⟨

(** X14. On the plate the analytical temperature lies between the
    outlet temperature 50 and 80, the largest inlet temperature. *)
Theorem thermal_analytical_range (x y : R) :
  0 <= x <= width -> 0 <= y <= height ->
  T_out <= analytical x y <= 80.
Proof.
  rewrite width_1, height_5. intros [Hx0 Hx1] [Hy0 Hy1].
  unfold analytical, T_out. pose proof sinh_PI5_pos as Hs.
  pose proof PI_RGT_0 as Hpi.
  assert (H1 : 0 <= sinh (PI * x / 5) <= sinh (PI / 5)).
  { split.
    - rewrite <- sinh_0. apply sinh_le.
      apply Rmult_le_pos; [| lra]. apply Rmult_le_pos; lra.
    - apply sinh_le. nra. }
  assert (H2 : 0 <= sin (PI * y / 5) <= 1).
  { split; [| apply SIN_bound].
    apply sin_ge_0; [apply Rmult_le_pos; [| lra]; apply Rmult_le_pos; lra
                    | nra]. }
  assert (H3 : 0 <= sinh (PI * x / 5) / sinh (PI / 5) <= 1).
  { split.
    - apply Rmult_le_pos; [lra |]. left. by apply Rinv_0_lt_compat.
    - apply Rmult_le_reg_r with (sinh (PI / 5)); [exact Hs |].
      unfold Rdiv. rewrite Rmult_assoc, Rinv_l by lra. lra. }
  replace (30 * sinh (PI * x / 5) / sinh (PI / 5) * sin (PI * y / 5))
    with (30 * (sinh (PI * x / 5) / sinh (PI / 5) * sin (PI * y / 5)))
    by (unfold Rdiv; ring).
  assert (H4 : 0 <= sinh (PI * x / 5) / sinh (PI / 5) * sin (PI * y / 5)
               <= 1) by nra.
  lra.
Qed.

Lemma thermal_analytical_range_witness :
  T_out <= analytical 0 0 <= 80.
Proof.
  apply (thermal_analytical_range 0 0).
  - rewrite width_1. lra.
  - rewrite height_5. lra.
Defined.

(** X16. The maps are filled row by row: for a well-sized input, the
    entry at row r and column c of the temperature map, of the
    analytical map and of their difference is the temperature, the
    analytical temperature and the error of the internal pore number
    50 r + c. *)
Theorem thermal_maps_row_major (i : inputs) (r c : nat) :
  well_sized i -> (r < divs.1)%nat -> (c < divs.2)%nat ->
  exists p co t,
    internal i !! (r * divs.2 + c)%nat = Some p /\
    coords i !! p = Some co /\ temperature i !! p = Some t /\
    (m ← temp_map i; entry m r c) = Some t /\
    (m ← soln i; entry m r c) = Some (analytical co.1.1 co.1.2) /\
    (m ← diff i; entry m r c) = Some (analytical co.1.1 co.1.2 - t) /\
    error_at i p = Some (analytical co.1.1 co.1.2 - t).
Proof.
  intros Hw Hr Hc.
  destruct (thermal_arrays i Hw) as (S & T & HS & HT & HlS & HlT
                                     & Hsoln & Htemp & Hdiff).
  destruct Hw as [_ Hlen].
  assert (Hk : (r * divs.2 + c < length (internal i))%nat).
  { rewrite Hlen. cbn in *. nia. }
  apply lookup_lt_is_Some_2 in Hk as [p Hp].
  apply mapM_Some_1 in HS, HT.
  destruct (Forall2_lookup_l _ _ _ _ _ HS Hp) as (a & Ha & Hpa).
  destruct (Forall2_lookup_l _ _ _ _ _ HT Hp) as (t & Ht & Hpt).
  apply analytical_lookup in Hpa as (co & Hco & ->).
  exists p, co, t. rewrite Hsoln, Htemp, Hdiff. cbn [mbind option_bind].
  rewrite !rows_entry by done.
  split; [exact Hp |]. split; [exact Hco |]. split; [exact Hpt |].
  split; [exact Ht |]. split; [exact Ha |]. split.
  - apply lookup_zip_with_Some. eauto.
  - unfold error_at, value_at. rewrite Hco, Hpt. reflexivity.
Qed.

Lemma thermal_maps_row_major_witness :
  exists p co t,
    internal flat_plate !! (3 * divs.2 + 7)%nat = Some p /\
    coords flat_plate !! p = Some co /\
    temperature flat_plate !! p = Some t /\
    (m ← temp_map flat_plate; entry m 3 7) = Some t.
Proof.
  destruct (thermal_maps_row_major flat_plate 3 7 flat_plate_well_sized)
    as (p & co & t & H1 & H2 & H3 & H4 & _).
  - cbn. lia.
  - cbn. lia.
  - exists p, co, t. auto.
Defined.

End PlateExtras.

⟩

For the word "exists", find all matching lines in the entries above and copy them out.

  exists p co t,
  exists p, co, t. rewrite Hsoln, Htemp, Hdiff. cbn [mbind option_bind].
  exists p co t,
  - exists p, co, t. auto.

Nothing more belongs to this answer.